Hilma Natalia Granqvist (17 July 1890 Sipoo – 25 February 1972 Helsinki) was a Swedish-speaking Finnish anthropologist who conducted long field studies of Palestinians. She was a student of Edvard Westermarck.

==Studies==
In the 1920s Granqvist arrived at the village of Artas, just outside Bethlehem in the then British Mandate of Palestine as part of her research on the women of the Old Testament. She had gone to Palestine "in order to find the Jewish ancestors of Scripture". What she found instead was a Palestinian people with a distinct culture and way of life. She therefore changed the focus of her research to a full investigation of the customs, habits and ways of thinking of the people of that village. Granqvist ended up staying until 1931 documenting all aspects of village life. In so doing she took hundreds of photographs."

== Example of wedding song, recorded by Granqvist ==

"God knows that our outfit today

A hundred ‘royal’ robes which we have cut

For the bride to whom we are betrothed.

God knows – today is our outfit

A green and a ‘royal’ [malak] dress we have bought

For the bride to whom we are betrothed!

Ten jackets [taqsireh] have we bought

For the beloved ones in order to appease her"

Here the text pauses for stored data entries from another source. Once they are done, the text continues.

(* ===== verification/Vulkan.v ===== *)
(** What the rendering classes (dd/vk) have in common: the names of the Vulkan headers, the calls they make and the
    state they share.

    Vulkan is not part of the repository.  The numbers of its names are a parameter ([VkHeader]), and so are the
    answers of its functions ([Driver]): any function of the calls made so far.  A call is recorded with the values
    the code puts into its arguments and the structures they point to; structure types, allocators (always null) and
    members that are left zero are not.  The classes' objects live at addresses. *)
From stdpp Require Import gmap.
From S2P Require Import Prelude Float32.

(** The names the code uses, without those it only passes on in constant tables. *)
Inductive vk_name : Type :=
  | VK_SUCCESS | VK_TRUE | VK_FALSE
  | VK_MEMORY_PROPERTY_DEVICE_LOCAL_BIT | VK_MEMORY_PROPERTY_HOST_VISIBLE_BIT | VK_MEMORY_PROPERTY_HOST_COHERENT_BIT
  | VK_BUFFER_USAGE_TRANSFER_SRC_BIT | VK_BUFFER_USAGE_TRANSFER_DST_BIT | VK_BUFFER_USAGE_SHADER_DEVICE_ADDRESS_BIT
  | VK_IMAGE_USAGE_COLOR_ATTACHMENT_BIT | VK_IMAGE_USAGE_TRANSFER_DST_BIT | VK_IMAGE_USAGE_DEPTH_STENCIL_ATTACHMENT_BIT
  | VK_IMAGE_LAYOUT_UNDEFINED | VK_IMAGE_LAYOUT_GENERAL | VK_IMAGE_LAYOUT_ATTACHMENT_OPTIMAL_KHR
  | VK_IMAGE_TYPE_2D | VK_IMAGE_VIEW_TYPE_2D | VK_IMAGE_TILING_OPTIMAL | VK_SAMPLE_COUNT_1_BIT
  | VK_IMAGE_ASPECT_COLOR_BIT | VK_IMAGE_ASPECT_DEPTH_BIT | VK_IMAGE_ASPECT_STENCIL_BIT
  | VK_COMPONENT_SWIZZLE_IDENTITY | VK_FORMAT_UNDEFINED | VK_FORMAT_B8G8R8A8_SRGB | VK_FORMAT_D24_UNORM_S8_UINT
  | VK_COLOR_SPACE_SRGB_NONLINEAR_KHR | VK_PRESENT_MODE_FIFO_KHR
  | VK_FILTER_NEAREST | VK_SAMPLER_MIPMAP_MODE_NEAREST | VK_SAMPLER_ADDRESS_MODE_REPEAT
  | VK_COMPARE_OP_NEVER | VK_COMPARE_OP_ALWAYS | VK_COMPARE_OP_GREATER | VK_BORDER_COLOR_FLOAT_TRANSPARENT_BLACK
  | VK_DESCRIPTOR_TYPE_SAMPLED_IMAGE | VK_DESCRIPTOR_TYPE_SAMPLER
  | VK_ATTACHMENT_LOAD_OP_CLEAR | VK_ATTACHMENT_LOAD_OP_DONT_CARE
  | VK_PIPELINE_STAGE_TRANSFER_BIT | VK_PIPELINE_STAGE_COLOR_ATTACHMENT_OUTPUT_BIT
  | VK_PIPELINE_STAGE_EARLY_FRAGMENT_TESTS_BIT | VK_PIPELINE_STAGE_LATE_FRAGMENT_TESTS_BIT
  | VK_PIPELINE_STAGE_BOTTOM_OF_PIPE_BIT | VK_PIPELINE_STAGE_2_ALL_COMMANDS_BIT
  | VK_ACCESS_NONE | VK_ACCESS_TRANSFER_WRITE_BIT | VK_ACCESS_COLOR_ATTACHMENT_WRITE_BIT
  | VK_ACCESS_DEPTH_STENCIL_ATTACHMENT_WRITE_BIT | VK_ACCESS_SHADER_READ_BIT
  | VK_SHADER_STAGE_VERTEX_BIT | VK_SHADER_STAGE_TESSELLATION_CONTROL_BIT | VK_SHADER_STAGE_TESSELLATION_EVALUATION_BIT
  | VK_SHADER_STAGE_GEOMETRY_BIT | VK_SHADER_STAGE_FRAGMENT_BIT | VK_SHADER_STAGE_COMPUTE_BIT
  | VK_SHADER_STAGE_TASK_BIT_EXT | VK_SHADER_STAGE_MESH_BIT_EXT | VK_SHADER_STAGE_ALL
  | VK_PIPELINE_BIND_POINT_GRAPHICS | VK_PIPELINE_BIND_POINT_COMPUTE | VK_PIPELINE_BIND_POINT_RAY_TRACING_KHR
  | VK_STENCIL_FACE_FRONT_BIT | VK_STENCIL_FACE_BACK_BIT | VK_STENCIL_OP_KEEP
  | VK_LOGIC_OP_COPY | VK_COLOR_COMPONENT_R_BIT | VK_COLOR_COMPONENT_G_BIT | VK_COLOR_COMPONENT_B_BIT | VK_COLOR_COMPONENT_A_BIT
  | VK_CULL_MODE_NONE | VK_FRONT_FACE_CLOCKWISE | VK_POLYGON_MODE_FILL | VK_QUEUE_GRAPHICS_BIT
  | VK_BUFFER_USAGE_VERTEX_BUFFER_BIT | VK_BUFFER_USAGE_INDEX_BUFFER_BIT | VK_BUFFER_USAGE_UNIFORM_BUFFER_BIT
  | VK_IMAGE_USAGE_SAMPLED_BIT | VK_IMAGE_TILING_LINEAR | VK_FORMAT_R8G8B8A8_UNORM | VK_FORMAT_R32G32B32_SFLOAT
  | VK_FORMAT_R32G32_SFLOAT | VK_VERTEX_INPUT_RATE_VERTEX | VK_PIPELINE_STAGE_ALL_GRAPHICS_BIT
  | VK_IMAGE_LAYOUT_SHADER_READ_ONLY_OPTIMAL | VK_IMAGE_LAYOUT_PRESENT_SRC_KHR | VK_PRIMITIVE_TOPOLOGY_TRIANGLE_LIST.

(** The dynamic states of a pipeline that the code uses. *)
Inductive dynamic_state : Type :=
  | VK_DYNAMIC_STATE_VIEWPORT_WITH_COUNT | VK_DYNAMIC_STATE_SCISSOR_WITH_COUNT | VK_DYNAMIC_STATE_LINE_WIDTH
  | VK_DYNAMIC_STATE_DEPTH_BIAS | VK_DYNAMIC_STATE_BLEND_CONSTANTS | VK_DYNAMIC_STATE_DEPTH_BOUNDS
  | VK_DYNAMIC_STATE_STENCIL_COMPARE_MASK | VK_DYNAMIC_STATE_STENCIL_WRITE_MASK | VK_DYNAMIC_STATE_STENCIL_REFERENCE
  | VK_DYNAMIC_STATE_CULL_MODE | VK_DYNAMIC_STATE_FRONT_FACE | VK_DYNAMIC_STATE_PRIMITIVE_TOPOLOGY
  | VK_DYNAMIC_STATE_VERTEX_INPUT_BINDING_STRIDE | VK_DYNAMIC_STATE_DEPTH_TEST_ENABLE
  | VK_DYNAMIC_STATE_DEPTH_WRITE_ENABLE | VK_DYNAMIC_STATE_DEPTH_COMPARE_OP
  | VK_DYNAMIC_STATE_DEPTH_BOUNDS_TEST_ENABLE | VK_DYNAMIC_STATE_STENCIL_TEST_ENABLE | VK_DYNAMIC_STATE_STENCIL_OP
  | VK_DYNAMIC_STATE_RASTERIZER_DISCARD_ENABLE | VK_DYNAMIC_STATE_DEPTH_BIAS_ENABLE
  | VK_DYNAMIC_STATE_PRIMITIVE_RESTART_ENABLE | VK_DYNAMIC_STATE_VERTEX_INPUT_EXT | VK_DYNAMIC_STATE_LOGIC_OP_EXT
  | VK_DYNAMIC_STATE_COLOR_BLEND_ENABLE_EXT | VK_DYNAMIC_STATE_COLOR_BLEND_EQUATION_EXT
  | VK_DYNAMIC_STATE_COLOR_WRITE_MASK_EXT | VK_DYNAMIC_STATE_DEPTH_CLAMP_ENABLE_EXT
  | VK_DYNAMIC_STATE_LOGIC_OP_ENABLE_EXT | VK_DYNAMIC_STATE_POLYGON_MODE_EXT.
#[export] Instance dynamic_state_eq_dec : EqDecision dynamic_state.
Proof. solve_decision. Defined.

Class VkHeader : Type := vk : vk_name -> Z.
#[export] Instance vk_name_eq_dec : EqDecision vk_name.
Proof. solve_decision. Defined.

(** * Structures the calls point to *)
Record image_info : Type := MkImageInfo {
  im_flags : Z; im_type : Z; im_format : Z; im_width : Z; im_height : Z; im_depth : Z; im_mips : Z; im_layers : Z;
  im_samples : Z; im_tiling : Z; im_usage : Z; im_initial_layout : Z
}.
Record view_info : Type := MkViewInfo {
  vi_image : Z; vi_type : Z; vi_format : Z; vi_r : Z; vi_g : Z; vi_b : Z; vi_a : Z;
  vi_aspect : Z; vi_base_mip : Z; vi_mips : Z; vi_base_layer : Z; vi_layers : Z
}.
Record sampler_info : Type := MkSamplerCreate {
  si_mag : Z; si_min : Z; si_mip_mode : Z; si_u : Z; si_v : Z; si_w : Z; si_lod_bias : Float32.f32;
  si_max_anisotropy : Float32.f32; si_compare_op : Z; si_min_lod : Float32.f32; si_max_lod : Float32.f32; si_border : Z
}.
Record swapchain_info : Type := MkSwapchain {
  sc_surface : Z; sc_min_images : Z; sc_format : Z; sc_color_space : Z; sc_width : Z; sc_height : Z; sc_usage : Z;
  sc_present_mode : Z; sc_old : Z
}.
Record attachment : Type := MkAttachment { at_view : Z; at_layout : Z; at_load_op : Z; at_clear : list Float32.f32 * Z }.
Record rendering_info : Type := MkRendering {
  ri_width : Z; ri_height : Z; ri_colors : list attachment; ri_depth : option attachment; ri_stencil : option attachment
}.
Record barrier : Type := MkBarrier {
  ba_src_stage : Z; ba_src_access : Z; ba_dst_stage : Z; ba_dst_access : Z; ba_old_layout : Z; ba_new_layout : Z
}.
Record push_range : Type := MkRange { pr_stage : Z; pr_offset : Z; pr_size : Z }.
Record shader_stage : Type := MkStage { ss_stage : Z; ss_module : Z }.

(** * The calls *)
Inductive call : Type :=
  | CreateBuffer (size usage : Z) (external_host : bool) | DestroyBuffer (b : Z) | BindBufferMemory (b m offset : Z)
  | GetBufferDeviceAddress (b : Z) | GetDeviceBufferMemoryRequirements (size usage : Z)
  | AllocateMemory (size type_index : Z) (device_address : bool) (host_pointer : option Z) | FreeMemory (m : Z)
  | MapMemory (m : Z) | UnmapMemory (m : Z) | GetMemoryHostPointerProperties (pointer : Z)
  | CreateImage (i : image_info) | DestroyImage (i : Z) | BindImageMemory (i m offset : Z)
  | GetDeviceImageMemoryRequirements (i : image_info)
  | CreateImageView (i : view_info) | DestroyImageView (v : Z) | CreateSampler (i : sampler_info) | DestroySampler (s : Z)
  | CreateDescriptorPool (type count : Z) | DestroyDescriptorPool (p : Z) | AllocateDescriptorSets (p layout : Z)
  | UpdateDescriptorSets (set binding element type view layout sampler : Z)
  | CreateSwapchain (i : swapchain_info) | DestroySwapchain (s : Z) | GetSwapchainImages (s count : Z)
  | CreateSemaphore | DestroySemaphore (s : Z) | CreateFence (signaled : bool) | DestroyFence (f : Z) | ResetFences (f : Z)
  | WaitForFences (f : Z) | AcquireNextImage (s timeout fence : Z) | QueuePresent (semaphore s index : Z)
  | CreateShaderModule (code_size code : Z) | DestroyShaderModule (m : Z)
  | CreateGraphicsPipelines (stages : list shader_stage) (color_count format depth_format layout : Z) (dynamic : list dynamic_state)
  | CreateComputePipelines (stage : shader_stage) (layout : Z) | DestroyPipeline (p : Z)
  | AllocateCommandBuffers (pool : Z) | FreeCommandBuffers (pool cb : Z) | BeginCommandBuffer (cb : Z) | EndCommandBuffer (cb : Z)
  | CmdBeginRendering (i : rendering_info) | CmdEndRendering | CmdPushConstants (layout stage offset size data : Z)
  | CmdCopyBuffer (src dst size : Z) | CmdBufferBarrier (buffer : Z) (b : barrier)
  | CmdImageBarrier (image aspect : Z) (b : barrier)
  | CmdClearColorImage (image layout : Z) (color : list Float32.f32) | CmdClearDepthStencilImage (image layout : Z) (value : list Float32.f32 * Z)
  | CmdSetPrimitiveTopology (t : Z) | CmdDraw (vertices instances base_vertex base_instance : Z)
  | CmdDrawIndexed (indices instances base_index vertex_offset base_instance : Z) | CmdBindIndexBuffer (b offset format : Z)
  | CmdBindVertexBuffers (binding b offset size stride : Z) | CmdBindPipeline (point pipeline : Z)
  | CmdBindDescriptorSets (point layout set descriptor_set : Z)
  | CmdSet (state : dynamic_state) (integers : list Z) (numbers : list Float32.f32)  (* the function that sets it *)
  | CreateCommandPool (family : Z) | DestroyCommandPool (p : Z) | CreateDescriptorSetLayout (binding type count stages : Z)
  | DestroyDescriptorSetLayout (l : Z) | CreatePipelineLayout (sets : list Z) (ranges : list push_range) | DestroyPipelineLayout (l : Z)
  | CreateInstance | DestroyInstance (i : Z) | CreateDebugUtilsMessenger (i : Z) | DestroyDebugUtilsMessenger (i m : Z)
  | CreateDevice (physical family : Z) | DestroyDevice (d : Z) | GetDeviceQueue (family : Z) | QueueWaitIdle (q : Z) | DeviceWaitIdle (d : Z).

Record answer : Type := MkAnswer { result : Z; values : list Z }.
Definition value (a : answer) : Z := default 0 (head (values a)).
Class Driver : Type := answers : list call -> call -> answer.

(** * The objects the classes share *)
Record MemoryPool : Type := MkMemoryPool {
  m_vk_memory : Z; m_vk_staging_memory : Z; m_vk_staging_host_buffer : Z; m_vk_staging_device_buffer : Z;
  m_vk_memory_property_flags : Z; m_pool_requires_relocation : bool; m_is_device_memory : bool; m_is_import : bool;
  m_size : Z; m_mapped_memory : Z
}.
Record Buffer : Type := MkBuffer { m_buffer_pool : Z; m_vk_buffer : Z; m_memory_offset : Z; m_buffer_requires_relocation : bool }.
Record Texture : Type := MkTexture {
  m_vk_image : Z; m_texture_pool : option Z; m_vk_image_layout : Z; m_import : bool; m_texture_requires_relocation : bool
}.
(** ColorTargetView, DepthStencilTargetView and TextureView: an image view of a texture. *)
Record View : Type := MkView { m_view_texture : Z; m_vk_image_view : Z }.

(** What the context has found out and created. *)
Record Context : Type := MkContext {
  m_graphics_queue_family_index : Z; m_vk_graphics_command_pool : Z; m_vk_texture_descriptor_set_layout : Z;
  m_vk_sampler_descriptor_set_layout : Z; m_vk_pipeline_layout : Z; m_memory_types : list Z; m_vk_graphics_queue : Z
}.

Record Vk : Type := MkVk {
  log : list call;                (* oldest first *)
  context : Context;
  pools : gmap Z MemoryPool;
  buffers : gmap Z Buffer;
  textures : gmap Z Texture;
  views : gmap Z View
}.

Definition set_log (f : list call -> list call) (s : Vk) : Vk := MkVk (f (log s)) (context s) (pools s) (buffers s) (textures s) (views s).
Definition set_pools (f : gmap Z MemoryPool -> gmap Z MemoryPool) (s : Vk) : Vk := MkVk (log s) (context s) (f (pools s)) (buffers s) (textures s) (views s).
Definition set_buffers (f : gmap Z Buffer -> gmap Z Buffer) (s : Vk) : Vk := MkVk (log s) (context s) (pools s) (f (buffers s)) (textures s) (views s).
Definition set_textures (f : gmap Z Texture -> gmap Z Texture) (s : Vk) : Vk := MkVk (log s) (context s) (pools s) (buffers s) (f (textures s)) (views s).
Definition set_views (f : gmap Z View -> gmap Z View) (s : Vk) : Vk := MkVk (log s) (context s) (pools s) (buffers s) (textures s) (f (views s)).

(** Objects at addresses; an address without one is a dangling pointer. *)
Definition object {A} (proj : Vk -> gmap Z A) (p : Z) : M Vk A :=
  m ← gets proj; match m !! p with Some a => mret a | None => throw BadPointer end.

Section calls.
Context `{!VkHeader, !Driver}.

Definition submit (c : call) : M Vk answer := fun s => Ok (answers (log s) c, set_log (fun l => l ++ [c]) s).
(** A call whose result nothing looks at. *)
Definition record (c : call) : M Vk unit := _ ← submit c; mret tt.
(** [const u32 result = ...; DD_ASSERT(result == VK_SUCCESS);], with the handle the call has written. *)
Definition expect (c : call) : M Vk Z :=
  a ← submit c; _ ← dd_assert (result a =? vk VK_SUCCESS); mret (value a).
End calls.

(** * Running calls *)
Section runs.
Context `{!VkHeader, !Driver}.

(** A driver that never reports an error. *)
Definition reliable : Prop := forall l c, result (answers l c) = vk VK_SUCCESS.

Context {A : Type} (l : list call) (ctx : Context) (P : gmap Z MemoryPool) (B : gmap Z Buffer) (T : gmap Z Texture) (V : gmap Z View).
Local Abbreviation state := (MkVk l ctx P B T V).
Implicit Types (k : Z -> M Vk A).

Lemma submit_run c (k : answer -> M Vk A) : (submit c ≫= k) state = k (answers l c) (MkVk (l ++ [c]) ctx P B T V).
Proof. done. Qed.
Lemma record_run c (k : unit -> M Vk A) : (record c ≫= k) state = k tt (MkVk (l ++ [c]) ctx P B T V).
Proof. done. Qed.
Lemma expect_run c k : reliable -> (expect c ≫= k) state = k (value (answers l c)) (MkVk (l ++ [c]) ctx P B T V).
Proof.
  intros Hr. unfold expect, submit, dd_assert. unfold mbind, M_bind. rewrite Hr, Z.eqb_refl. done.
Qed.
Lemma object_run {O} (proj : Vk -> gmap Z O) p o (k : O -> M Vk A) : proj state !! p = Some o -> (object proj p ≫= k) state = k o state.
Proof. intros E. unfold object, gets, mbind, M_bind. by rewrite E. Qed.
End runs.

(** Writes a state out. *)
Ltac vk_cbn := unfold set_log, set_pools, set_buffers, set_textures, set_views; cbn [pools buffers textures views context log].

(** Runs one step of a computation on a state that is written out. *)
Ltac vk_step :=
  first
    [ rewrite submit_run | rewrite record_run | rewrite expect_run by assumption
    | erewrite object_run by (cbn [pools buffers textures views context log]; rewrite ?lookup_insert_eq; first [eassumption|reflexivity])
    | rewrite M_modify_bind | rewrite M_gets_bind | rewrite M_bind_assoc | rewrite M_ret_bind
    | rewrite M_modify_run ];
  vk_cbn.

(Granqvist: Marriage conditions in a Palestinian village, vol. 2 (1931), p. 42.)

== Publications ==
- Granqvist, Hilma (1927). "Stories told by Palestinian peasant women"
- 1931: Marriage conditions in a Palestinian village I. Helsingfors: Societas Scientiarum Fennica
- 1935: Marriage conditions in a Palestinian village II. Helsingfors: Societas Scientiarum Fennica
- 1947: Birth and childhood among the Arabs: studies in a Muhammadan village in Palestine. Helsingfors; Söderström. (Reprinted 1975, New York: AMS Press. ISBN 0-404-57447-5)
- 1950: Child problems among the Arabs: Studies in a Muhammadan village in Palestine. Helsingfors : Söderström
- 1965: Muslim death and burial: Arab customs and traditions studies in a village in Jordan. Helsingfors: Societas Scientiarum Fennica
- 1981: Portrait of a Palestinian village: The photographs of Hilma Granqvist. Editor Karen Seger, with a foreword by Shelagh Weir. London: Third World Centre for Research and Publishing. ISBN 0-86199-006-4

== Literature ==
- Häggman, Sofia (2016). "Hilma Granqvist: Antropolog med hjärtat i Palestina"
- Naili, Falestin (2007): "L’oeuvre de Hilma Granqvist: L’Orient imaginaire confronté à la réalité d’un village palestinien." Revue d’Etudes Palestiniennes, 105, pp. 74–84.
- Naili, Falestin (2008): "Hilma Granqvist, Louise Baldensperger et la ‘tradition’ de rencontre au village palestinien d’Artas." Civilisations 57, pp. 126–138.
- Sirignano, Rosanna (2012): "Mother and Child in Palestine: the Artas material in Hilma Granqvist's Nachlass at the Palestine Exploration Fund." Studi Interculturali 3/2013, pp. 159–181. Mediterránea, Centro di Studi Interculturali, Trieste. ISBN 978-1-291-59885-8
- Weir, Shelagh (1975): "Hilma Granqvist and Her Contribution to Palestine Studies." Bulletin of the British Society for Middle Eastern Studies, 2, 1, pp. 6–13.
- Weir, Shelagh (2012): "A pioneering anthropologist." Palestine, The Middle East in London, vol 8, No. 4, April–May 2012, pp. 16–17.
- Willman, Jarkko (1997): Ideal och verklighet: Hilma Granqvists studier av "Kvinnorna i Gamla testamentet" åren 1921–1925. Åbo: Åbo Akademi. ISBN 952-12-0033-2. (In Swedish.)